§ **Instructions to follow**
Repeat verbatim only the lines from the opening of the material below through the one that contains "match a with".

§ **Information**
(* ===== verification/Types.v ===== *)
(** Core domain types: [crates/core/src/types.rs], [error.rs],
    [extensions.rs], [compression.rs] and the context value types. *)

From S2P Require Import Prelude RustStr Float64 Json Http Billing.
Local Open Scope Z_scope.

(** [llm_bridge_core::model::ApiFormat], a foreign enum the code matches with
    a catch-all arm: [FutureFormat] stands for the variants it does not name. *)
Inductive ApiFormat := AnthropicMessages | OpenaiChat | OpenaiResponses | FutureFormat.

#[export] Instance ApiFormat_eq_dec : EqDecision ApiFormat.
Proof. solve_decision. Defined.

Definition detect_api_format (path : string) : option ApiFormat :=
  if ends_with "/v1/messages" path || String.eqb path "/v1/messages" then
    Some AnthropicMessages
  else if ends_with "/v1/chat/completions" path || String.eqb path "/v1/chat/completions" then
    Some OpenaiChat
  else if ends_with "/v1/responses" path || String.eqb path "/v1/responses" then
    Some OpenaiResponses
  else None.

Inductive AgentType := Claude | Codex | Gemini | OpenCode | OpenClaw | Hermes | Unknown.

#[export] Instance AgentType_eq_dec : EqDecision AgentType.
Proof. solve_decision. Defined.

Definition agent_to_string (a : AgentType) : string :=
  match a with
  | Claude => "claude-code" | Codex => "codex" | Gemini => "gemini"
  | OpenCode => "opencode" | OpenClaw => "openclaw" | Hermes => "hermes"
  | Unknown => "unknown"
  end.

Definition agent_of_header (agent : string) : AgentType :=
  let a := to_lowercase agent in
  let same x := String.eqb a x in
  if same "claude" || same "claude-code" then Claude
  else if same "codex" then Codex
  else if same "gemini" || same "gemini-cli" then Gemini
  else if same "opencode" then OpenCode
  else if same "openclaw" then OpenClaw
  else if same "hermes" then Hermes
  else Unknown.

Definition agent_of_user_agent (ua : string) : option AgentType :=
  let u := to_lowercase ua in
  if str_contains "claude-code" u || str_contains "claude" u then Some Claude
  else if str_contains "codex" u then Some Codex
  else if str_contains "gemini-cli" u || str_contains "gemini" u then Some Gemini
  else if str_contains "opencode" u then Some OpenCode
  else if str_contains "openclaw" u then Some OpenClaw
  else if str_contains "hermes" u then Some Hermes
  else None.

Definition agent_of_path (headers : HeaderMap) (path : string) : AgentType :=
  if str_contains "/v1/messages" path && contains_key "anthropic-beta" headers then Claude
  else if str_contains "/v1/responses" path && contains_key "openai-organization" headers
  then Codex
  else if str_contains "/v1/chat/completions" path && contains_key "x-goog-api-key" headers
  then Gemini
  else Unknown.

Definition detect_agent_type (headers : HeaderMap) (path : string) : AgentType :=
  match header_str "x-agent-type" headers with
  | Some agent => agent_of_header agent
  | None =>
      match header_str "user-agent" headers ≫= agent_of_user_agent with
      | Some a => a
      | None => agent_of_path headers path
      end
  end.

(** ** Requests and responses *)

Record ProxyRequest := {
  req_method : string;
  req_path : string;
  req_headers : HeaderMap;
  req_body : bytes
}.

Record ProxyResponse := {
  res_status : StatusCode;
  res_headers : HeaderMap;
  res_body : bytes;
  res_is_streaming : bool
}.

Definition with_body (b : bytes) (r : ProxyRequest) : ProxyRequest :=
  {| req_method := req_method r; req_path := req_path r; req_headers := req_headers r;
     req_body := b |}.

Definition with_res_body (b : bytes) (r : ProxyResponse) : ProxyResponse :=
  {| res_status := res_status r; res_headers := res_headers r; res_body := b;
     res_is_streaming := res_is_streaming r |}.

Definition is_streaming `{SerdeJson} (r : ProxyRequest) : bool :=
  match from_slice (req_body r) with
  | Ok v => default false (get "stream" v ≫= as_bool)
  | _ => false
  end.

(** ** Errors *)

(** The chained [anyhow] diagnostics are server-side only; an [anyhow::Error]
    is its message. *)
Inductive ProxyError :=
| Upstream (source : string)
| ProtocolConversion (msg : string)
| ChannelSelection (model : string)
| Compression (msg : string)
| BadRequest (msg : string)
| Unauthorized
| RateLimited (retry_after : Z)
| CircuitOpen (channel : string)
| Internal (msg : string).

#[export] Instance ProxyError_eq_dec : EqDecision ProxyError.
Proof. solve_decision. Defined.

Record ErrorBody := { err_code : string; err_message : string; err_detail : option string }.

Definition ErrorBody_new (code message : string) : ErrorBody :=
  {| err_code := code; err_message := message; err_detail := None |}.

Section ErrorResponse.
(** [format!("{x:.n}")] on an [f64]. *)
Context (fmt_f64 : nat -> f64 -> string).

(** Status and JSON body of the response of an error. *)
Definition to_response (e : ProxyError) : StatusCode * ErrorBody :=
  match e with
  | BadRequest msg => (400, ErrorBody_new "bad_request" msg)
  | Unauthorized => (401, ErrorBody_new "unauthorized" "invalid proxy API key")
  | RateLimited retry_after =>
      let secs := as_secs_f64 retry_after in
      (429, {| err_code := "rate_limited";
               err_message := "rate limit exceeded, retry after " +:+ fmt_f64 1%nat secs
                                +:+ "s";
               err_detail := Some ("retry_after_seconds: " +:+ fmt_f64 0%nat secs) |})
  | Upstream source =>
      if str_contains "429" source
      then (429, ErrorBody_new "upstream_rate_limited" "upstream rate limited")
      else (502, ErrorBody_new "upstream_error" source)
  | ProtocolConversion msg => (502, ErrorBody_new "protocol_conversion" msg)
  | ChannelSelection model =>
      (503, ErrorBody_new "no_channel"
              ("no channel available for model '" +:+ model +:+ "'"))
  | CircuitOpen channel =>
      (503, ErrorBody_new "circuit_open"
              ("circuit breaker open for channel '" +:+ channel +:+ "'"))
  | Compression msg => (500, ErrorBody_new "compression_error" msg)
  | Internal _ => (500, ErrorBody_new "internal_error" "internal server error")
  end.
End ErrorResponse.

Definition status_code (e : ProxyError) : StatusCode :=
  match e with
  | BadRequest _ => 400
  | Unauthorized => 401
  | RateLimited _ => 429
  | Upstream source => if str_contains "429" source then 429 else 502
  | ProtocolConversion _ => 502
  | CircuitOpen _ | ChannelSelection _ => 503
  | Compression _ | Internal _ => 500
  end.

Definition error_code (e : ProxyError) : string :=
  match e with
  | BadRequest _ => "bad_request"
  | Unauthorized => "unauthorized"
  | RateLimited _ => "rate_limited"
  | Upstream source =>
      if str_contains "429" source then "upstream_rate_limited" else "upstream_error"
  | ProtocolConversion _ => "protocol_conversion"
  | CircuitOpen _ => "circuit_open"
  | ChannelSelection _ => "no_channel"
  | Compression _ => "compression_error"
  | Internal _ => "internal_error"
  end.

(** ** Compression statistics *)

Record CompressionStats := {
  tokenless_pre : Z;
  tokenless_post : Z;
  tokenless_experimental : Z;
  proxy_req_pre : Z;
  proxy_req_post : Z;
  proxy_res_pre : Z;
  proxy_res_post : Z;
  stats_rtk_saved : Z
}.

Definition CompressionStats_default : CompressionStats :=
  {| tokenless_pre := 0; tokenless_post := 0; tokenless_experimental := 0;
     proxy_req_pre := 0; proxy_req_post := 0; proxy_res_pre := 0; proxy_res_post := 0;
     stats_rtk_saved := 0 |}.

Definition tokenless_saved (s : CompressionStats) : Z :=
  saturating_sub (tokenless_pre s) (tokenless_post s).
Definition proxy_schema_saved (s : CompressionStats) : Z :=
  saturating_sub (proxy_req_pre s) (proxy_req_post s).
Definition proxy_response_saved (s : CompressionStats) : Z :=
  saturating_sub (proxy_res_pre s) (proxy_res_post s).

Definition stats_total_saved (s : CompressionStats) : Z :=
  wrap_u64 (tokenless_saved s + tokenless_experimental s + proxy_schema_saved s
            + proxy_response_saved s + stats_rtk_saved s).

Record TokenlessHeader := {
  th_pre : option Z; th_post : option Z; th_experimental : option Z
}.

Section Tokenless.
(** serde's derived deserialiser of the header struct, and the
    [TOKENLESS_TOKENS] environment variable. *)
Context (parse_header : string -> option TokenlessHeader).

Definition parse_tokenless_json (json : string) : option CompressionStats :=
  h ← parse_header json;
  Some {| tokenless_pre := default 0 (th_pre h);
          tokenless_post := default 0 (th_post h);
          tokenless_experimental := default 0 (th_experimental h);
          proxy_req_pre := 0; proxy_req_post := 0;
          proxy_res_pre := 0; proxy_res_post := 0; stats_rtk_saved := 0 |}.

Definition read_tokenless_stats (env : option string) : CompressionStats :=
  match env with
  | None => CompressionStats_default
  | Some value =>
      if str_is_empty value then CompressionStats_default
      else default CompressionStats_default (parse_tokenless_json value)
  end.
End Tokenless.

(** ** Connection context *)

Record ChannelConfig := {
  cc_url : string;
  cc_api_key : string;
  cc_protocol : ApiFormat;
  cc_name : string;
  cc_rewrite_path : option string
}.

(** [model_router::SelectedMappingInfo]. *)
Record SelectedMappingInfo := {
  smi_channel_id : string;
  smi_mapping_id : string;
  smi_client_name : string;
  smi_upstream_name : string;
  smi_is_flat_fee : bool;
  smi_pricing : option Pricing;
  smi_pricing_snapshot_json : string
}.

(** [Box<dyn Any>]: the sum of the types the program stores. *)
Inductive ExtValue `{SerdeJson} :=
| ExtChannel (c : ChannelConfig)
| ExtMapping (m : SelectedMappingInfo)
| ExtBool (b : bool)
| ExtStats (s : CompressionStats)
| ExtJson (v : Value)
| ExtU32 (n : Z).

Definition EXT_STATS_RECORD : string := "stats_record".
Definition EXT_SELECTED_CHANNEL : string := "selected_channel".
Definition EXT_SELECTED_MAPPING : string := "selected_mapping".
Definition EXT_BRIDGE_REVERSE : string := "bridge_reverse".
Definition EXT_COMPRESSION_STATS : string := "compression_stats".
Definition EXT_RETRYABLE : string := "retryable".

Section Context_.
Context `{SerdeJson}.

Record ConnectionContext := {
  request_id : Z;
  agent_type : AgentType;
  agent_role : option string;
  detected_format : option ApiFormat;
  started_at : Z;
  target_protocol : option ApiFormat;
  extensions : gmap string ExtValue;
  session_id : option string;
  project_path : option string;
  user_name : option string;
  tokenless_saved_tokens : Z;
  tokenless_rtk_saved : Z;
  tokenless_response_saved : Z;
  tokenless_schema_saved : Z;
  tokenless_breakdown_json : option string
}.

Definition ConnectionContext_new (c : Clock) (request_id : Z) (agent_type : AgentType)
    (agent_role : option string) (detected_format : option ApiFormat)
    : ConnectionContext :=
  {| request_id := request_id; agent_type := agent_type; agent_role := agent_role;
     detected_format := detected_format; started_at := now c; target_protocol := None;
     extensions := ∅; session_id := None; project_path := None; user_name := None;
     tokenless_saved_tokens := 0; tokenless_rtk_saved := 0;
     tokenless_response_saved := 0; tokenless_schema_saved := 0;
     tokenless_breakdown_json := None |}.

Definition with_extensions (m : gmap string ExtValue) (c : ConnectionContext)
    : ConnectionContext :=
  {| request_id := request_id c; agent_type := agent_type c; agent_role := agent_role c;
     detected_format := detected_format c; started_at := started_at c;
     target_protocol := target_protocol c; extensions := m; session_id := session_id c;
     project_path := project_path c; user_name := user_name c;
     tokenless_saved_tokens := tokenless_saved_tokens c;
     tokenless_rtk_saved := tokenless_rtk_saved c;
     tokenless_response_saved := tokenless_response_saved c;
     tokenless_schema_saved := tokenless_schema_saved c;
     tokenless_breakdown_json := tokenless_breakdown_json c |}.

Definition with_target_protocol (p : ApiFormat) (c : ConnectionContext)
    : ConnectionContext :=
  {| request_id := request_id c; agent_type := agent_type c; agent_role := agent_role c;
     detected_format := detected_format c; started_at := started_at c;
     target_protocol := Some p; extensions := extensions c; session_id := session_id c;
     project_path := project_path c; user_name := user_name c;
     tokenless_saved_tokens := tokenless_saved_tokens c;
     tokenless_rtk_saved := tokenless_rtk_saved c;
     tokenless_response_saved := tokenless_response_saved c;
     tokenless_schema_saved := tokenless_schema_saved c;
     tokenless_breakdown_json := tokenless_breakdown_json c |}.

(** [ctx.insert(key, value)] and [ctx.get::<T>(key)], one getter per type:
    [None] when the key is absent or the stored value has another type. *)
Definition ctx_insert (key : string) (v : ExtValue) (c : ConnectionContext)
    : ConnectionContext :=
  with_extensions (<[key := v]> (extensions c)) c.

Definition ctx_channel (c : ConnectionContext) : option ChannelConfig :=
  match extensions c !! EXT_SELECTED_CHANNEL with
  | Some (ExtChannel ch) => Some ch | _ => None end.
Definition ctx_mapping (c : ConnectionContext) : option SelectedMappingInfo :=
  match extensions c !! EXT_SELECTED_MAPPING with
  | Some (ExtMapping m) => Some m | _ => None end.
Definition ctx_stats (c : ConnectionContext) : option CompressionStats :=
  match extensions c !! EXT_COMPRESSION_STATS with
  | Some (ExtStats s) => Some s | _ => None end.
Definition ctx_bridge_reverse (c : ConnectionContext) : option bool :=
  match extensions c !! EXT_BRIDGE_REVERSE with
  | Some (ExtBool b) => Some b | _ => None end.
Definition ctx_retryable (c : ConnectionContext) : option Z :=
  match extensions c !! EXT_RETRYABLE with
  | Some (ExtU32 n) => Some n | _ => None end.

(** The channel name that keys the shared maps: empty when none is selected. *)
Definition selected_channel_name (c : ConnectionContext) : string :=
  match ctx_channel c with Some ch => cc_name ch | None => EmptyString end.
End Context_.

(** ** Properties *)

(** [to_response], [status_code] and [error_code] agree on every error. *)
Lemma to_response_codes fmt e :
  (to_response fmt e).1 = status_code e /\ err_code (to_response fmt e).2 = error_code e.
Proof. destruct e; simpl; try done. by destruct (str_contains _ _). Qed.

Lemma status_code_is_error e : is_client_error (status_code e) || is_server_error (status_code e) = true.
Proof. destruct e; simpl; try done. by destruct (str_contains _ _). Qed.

§ **Result of the exercise**
(* ===== verification/Types.v ===== *)
(** Core domain types: [crates/core/src/types.rs], [error.rs],
    [extensions.rs], [compression.rs] and the context value types. *)

From S2P Require Import Prelude RustStr Float64 Json Http Billing.
Local Open Scope Z_scope.

(** [llm_bridge_core::model::ApiFormat], a foreign enum the code matches with
    a catch-all arm: [FutureFormat] stands for the variants it does not name. *)
Inductive ApiFormat := AnthropicMessages | OpenaiChat | OpenaiResponses | FutureFormat.

#[export] Instance ApiFormat_eq_dec : EqDecision ApiFormat.
Proof. solve_decision. Defined.

Definition detect_api_format (path : string) : option ApiFormat :=
  if ends_with "/v1/messages" path || String.eqb path "/v1/messages" then
    Some AnthropicMessages
  else if ends_with "/v1/chat/completions" path || String.eqb path "/v1/chat/completions" then
    Some OpenaiChat
  else if ends_with "/v1/responses" path || String.eqb path "/v1/responses" then
    Some OpenaiResponses
  else None.

Inductive AgentType := Claude | Codex | Gemini | OpenCode | OpenClaw | Hermes | Unknown.

#[export] Instance AgentType_eq_dec : EqDecision AgentType.
Proof. solve_decision. Defined.

Definition agent_to_string (a : AgentType) : string :=
  match a with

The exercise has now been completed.